DESCRIPTION OF THE TASK ▸ Until you reach the line containing "if is_blank_id (th_ID", reproduce each line of the listing exactly, please, and include that line as well.

TASK MATERIAL ▸

########################################

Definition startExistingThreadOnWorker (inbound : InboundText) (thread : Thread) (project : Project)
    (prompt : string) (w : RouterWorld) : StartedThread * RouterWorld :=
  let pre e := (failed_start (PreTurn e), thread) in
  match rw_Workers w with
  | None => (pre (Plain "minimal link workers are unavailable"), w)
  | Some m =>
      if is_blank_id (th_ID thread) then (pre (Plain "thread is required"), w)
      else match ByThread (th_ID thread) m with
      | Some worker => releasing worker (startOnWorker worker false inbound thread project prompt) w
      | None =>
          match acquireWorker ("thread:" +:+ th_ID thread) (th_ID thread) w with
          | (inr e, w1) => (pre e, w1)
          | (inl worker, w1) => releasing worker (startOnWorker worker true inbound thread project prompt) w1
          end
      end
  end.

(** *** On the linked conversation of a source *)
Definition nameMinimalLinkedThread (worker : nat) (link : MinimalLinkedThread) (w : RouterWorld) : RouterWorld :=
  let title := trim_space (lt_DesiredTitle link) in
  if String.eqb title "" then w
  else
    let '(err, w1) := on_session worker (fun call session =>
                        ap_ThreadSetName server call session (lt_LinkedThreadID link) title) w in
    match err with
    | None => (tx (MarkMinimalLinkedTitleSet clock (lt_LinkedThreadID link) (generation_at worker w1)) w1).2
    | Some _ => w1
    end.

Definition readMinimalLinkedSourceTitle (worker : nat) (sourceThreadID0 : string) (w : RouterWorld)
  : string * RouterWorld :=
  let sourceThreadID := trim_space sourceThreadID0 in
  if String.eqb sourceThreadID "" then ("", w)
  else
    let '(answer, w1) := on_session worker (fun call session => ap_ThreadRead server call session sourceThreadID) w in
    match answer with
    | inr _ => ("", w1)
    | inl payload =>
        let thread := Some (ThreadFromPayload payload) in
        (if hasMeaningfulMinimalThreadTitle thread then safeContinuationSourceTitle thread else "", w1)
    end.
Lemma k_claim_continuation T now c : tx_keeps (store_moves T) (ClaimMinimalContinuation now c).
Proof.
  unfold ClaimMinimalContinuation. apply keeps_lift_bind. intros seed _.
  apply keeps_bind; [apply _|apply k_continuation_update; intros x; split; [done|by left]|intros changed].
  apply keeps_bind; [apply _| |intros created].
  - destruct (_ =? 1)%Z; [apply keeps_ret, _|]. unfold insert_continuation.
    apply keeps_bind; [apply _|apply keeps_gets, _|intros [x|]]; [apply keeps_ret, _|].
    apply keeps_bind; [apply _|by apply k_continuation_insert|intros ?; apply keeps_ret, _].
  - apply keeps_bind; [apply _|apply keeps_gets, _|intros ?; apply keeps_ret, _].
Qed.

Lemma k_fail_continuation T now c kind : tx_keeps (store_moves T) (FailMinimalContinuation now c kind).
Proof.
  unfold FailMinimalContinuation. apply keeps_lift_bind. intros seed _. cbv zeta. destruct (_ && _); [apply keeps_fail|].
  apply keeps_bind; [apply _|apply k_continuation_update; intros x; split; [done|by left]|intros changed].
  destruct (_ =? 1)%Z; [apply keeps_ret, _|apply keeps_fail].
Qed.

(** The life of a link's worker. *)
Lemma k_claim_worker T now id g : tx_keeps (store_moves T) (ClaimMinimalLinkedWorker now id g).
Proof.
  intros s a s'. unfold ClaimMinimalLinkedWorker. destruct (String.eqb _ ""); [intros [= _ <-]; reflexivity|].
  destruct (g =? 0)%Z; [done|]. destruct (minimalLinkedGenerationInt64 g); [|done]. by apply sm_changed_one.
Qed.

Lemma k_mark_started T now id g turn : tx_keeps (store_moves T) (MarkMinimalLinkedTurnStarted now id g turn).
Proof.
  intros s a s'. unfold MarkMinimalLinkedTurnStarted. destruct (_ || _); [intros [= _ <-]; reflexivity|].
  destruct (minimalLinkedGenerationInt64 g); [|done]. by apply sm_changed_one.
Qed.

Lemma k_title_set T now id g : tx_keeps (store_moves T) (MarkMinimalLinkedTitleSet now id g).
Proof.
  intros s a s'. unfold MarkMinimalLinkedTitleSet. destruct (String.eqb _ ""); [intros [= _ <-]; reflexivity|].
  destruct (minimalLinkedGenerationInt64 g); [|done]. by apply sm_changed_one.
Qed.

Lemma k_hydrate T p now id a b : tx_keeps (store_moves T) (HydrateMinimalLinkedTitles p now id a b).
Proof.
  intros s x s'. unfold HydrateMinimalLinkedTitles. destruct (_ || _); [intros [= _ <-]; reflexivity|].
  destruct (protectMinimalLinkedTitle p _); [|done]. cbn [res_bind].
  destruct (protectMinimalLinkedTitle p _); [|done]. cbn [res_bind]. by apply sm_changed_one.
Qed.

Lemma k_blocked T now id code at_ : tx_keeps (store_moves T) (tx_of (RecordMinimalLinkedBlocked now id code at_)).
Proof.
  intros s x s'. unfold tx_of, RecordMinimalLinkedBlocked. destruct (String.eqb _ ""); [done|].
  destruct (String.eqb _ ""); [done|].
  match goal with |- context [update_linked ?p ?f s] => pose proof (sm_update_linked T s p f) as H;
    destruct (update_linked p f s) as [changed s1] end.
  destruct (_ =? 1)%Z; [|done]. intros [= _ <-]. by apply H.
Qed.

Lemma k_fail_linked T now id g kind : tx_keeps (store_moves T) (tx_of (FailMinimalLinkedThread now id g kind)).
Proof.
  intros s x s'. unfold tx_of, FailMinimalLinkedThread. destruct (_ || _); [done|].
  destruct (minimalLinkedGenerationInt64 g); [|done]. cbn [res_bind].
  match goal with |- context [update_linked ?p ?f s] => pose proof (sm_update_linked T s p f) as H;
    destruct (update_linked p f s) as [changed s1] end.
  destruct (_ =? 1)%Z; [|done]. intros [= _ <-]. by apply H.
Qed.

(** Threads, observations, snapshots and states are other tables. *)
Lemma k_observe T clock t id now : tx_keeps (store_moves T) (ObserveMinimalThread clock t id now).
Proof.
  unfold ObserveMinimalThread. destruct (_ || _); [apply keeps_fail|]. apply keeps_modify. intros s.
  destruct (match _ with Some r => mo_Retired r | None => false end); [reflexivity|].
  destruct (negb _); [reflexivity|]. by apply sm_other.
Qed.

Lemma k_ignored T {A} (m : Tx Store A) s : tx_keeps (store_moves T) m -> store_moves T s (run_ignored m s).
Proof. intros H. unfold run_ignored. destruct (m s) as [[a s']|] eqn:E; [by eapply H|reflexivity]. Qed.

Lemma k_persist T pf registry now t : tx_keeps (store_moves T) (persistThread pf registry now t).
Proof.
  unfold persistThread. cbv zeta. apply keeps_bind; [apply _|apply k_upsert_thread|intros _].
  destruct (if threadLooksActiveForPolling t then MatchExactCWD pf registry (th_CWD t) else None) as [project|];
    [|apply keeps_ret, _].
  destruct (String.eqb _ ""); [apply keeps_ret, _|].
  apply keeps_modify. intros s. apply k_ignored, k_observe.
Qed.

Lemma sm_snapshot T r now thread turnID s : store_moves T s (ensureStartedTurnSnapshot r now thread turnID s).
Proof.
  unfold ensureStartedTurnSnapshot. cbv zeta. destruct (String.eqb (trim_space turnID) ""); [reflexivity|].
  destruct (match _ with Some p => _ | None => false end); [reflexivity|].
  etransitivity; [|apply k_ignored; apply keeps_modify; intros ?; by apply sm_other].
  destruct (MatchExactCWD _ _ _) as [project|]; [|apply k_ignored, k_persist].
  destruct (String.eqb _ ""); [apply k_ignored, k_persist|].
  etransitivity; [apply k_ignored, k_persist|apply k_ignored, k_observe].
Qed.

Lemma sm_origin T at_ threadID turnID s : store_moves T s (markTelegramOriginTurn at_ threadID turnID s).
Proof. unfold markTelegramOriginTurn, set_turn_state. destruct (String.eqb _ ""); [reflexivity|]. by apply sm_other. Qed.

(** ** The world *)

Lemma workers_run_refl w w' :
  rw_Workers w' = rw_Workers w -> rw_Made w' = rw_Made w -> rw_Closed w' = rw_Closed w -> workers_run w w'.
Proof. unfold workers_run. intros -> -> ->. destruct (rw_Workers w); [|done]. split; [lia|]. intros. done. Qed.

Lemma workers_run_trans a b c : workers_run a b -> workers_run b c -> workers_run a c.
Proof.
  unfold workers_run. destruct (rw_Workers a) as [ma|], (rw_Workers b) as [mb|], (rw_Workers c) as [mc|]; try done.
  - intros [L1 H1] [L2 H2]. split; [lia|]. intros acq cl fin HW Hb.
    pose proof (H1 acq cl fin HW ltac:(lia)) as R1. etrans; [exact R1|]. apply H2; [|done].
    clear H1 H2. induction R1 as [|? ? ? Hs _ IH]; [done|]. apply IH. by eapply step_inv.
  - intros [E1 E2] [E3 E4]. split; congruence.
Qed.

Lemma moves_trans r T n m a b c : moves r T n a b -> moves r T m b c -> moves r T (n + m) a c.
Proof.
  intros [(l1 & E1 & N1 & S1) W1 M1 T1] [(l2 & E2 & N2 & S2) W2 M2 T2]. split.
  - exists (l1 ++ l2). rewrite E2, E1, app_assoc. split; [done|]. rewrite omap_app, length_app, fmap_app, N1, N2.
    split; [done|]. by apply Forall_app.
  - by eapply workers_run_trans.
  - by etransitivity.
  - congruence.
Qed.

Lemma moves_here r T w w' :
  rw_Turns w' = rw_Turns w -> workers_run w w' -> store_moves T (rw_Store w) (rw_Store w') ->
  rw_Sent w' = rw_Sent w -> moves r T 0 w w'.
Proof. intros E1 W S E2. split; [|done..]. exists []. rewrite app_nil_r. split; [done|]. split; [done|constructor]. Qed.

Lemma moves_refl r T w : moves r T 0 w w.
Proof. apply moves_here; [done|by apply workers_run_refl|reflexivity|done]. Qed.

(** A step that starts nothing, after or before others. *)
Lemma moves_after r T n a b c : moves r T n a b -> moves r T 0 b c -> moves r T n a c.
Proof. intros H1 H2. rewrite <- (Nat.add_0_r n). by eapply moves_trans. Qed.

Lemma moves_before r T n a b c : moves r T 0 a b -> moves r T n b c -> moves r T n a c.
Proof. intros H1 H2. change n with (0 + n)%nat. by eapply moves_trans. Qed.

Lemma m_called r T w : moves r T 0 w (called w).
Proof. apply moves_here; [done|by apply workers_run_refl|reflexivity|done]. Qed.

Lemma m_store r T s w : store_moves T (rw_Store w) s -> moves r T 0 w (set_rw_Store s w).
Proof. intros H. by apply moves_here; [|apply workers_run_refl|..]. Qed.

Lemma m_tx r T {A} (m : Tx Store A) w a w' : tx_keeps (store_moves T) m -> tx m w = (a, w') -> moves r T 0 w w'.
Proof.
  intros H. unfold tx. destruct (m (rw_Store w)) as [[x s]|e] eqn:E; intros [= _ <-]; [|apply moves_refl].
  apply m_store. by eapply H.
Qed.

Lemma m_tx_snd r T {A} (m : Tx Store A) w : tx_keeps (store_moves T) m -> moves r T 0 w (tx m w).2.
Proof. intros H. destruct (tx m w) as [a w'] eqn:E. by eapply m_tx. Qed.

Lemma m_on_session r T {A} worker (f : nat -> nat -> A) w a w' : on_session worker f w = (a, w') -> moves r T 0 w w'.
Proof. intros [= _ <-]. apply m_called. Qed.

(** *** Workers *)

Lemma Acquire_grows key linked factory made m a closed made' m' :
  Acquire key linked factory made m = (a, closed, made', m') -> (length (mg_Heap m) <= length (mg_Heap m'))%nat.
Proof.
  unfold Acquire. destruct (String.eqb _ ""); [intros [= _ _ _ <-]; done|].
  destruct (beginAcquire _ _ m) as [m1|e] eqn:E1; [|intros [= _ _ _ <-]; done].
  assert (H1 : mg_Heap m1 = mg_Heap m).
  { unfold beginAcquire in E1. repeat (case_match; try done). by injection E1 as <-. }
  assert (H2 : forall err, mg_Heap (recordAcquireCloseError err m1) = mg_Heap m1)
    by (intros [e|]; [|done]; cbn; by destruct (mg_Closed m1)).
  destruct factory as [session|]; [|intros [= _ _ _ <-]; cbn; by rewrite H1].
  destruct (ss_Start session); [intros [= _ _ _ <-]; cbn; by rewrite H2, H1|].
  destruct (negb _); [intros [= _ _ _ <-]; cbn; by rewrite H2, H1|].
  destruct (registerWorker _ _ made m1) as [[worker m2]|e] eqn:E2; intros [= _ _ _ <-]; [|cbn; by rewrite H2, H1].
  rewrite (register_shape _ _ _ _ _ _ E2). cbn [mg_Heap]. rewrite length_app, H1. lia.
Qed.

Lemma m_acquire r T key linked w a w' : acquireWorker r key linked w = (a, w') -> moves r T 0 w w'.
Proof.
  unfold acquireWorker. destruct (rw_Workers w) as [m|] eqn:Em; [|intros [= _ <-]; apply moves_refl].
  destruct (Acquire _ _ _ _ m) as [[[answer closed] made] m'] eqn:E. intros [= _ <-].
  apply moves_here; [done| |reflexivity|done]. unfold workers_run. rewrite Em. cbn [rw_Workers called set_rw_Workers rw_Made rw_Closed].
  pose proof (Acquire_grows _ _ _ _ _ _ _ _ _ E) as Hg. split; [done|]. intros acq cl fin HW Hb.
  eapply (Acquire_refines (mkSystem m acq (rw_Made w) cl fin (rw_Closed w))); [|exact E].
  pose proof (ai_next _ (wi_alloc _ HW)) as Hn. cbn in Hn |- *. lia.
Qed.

########################################

TASK OUTPUT ▸
Definition startExistingThreadOnWorker (inbound : InboundText) (thread : Thread) (project : Project)
    (prompt : string) (w : RouterWorld) : StartedThread * RouterWorld :=
  let pre e := (failed_start (PreTurn e), thread) in
  match rw_Workers w with
  | None => (pre (Plain "minimal link workers are unavailable"), w)
  | Some m =>
      if is_blank_id (th_ID thread) then (pre (Plain "thread is required"), w)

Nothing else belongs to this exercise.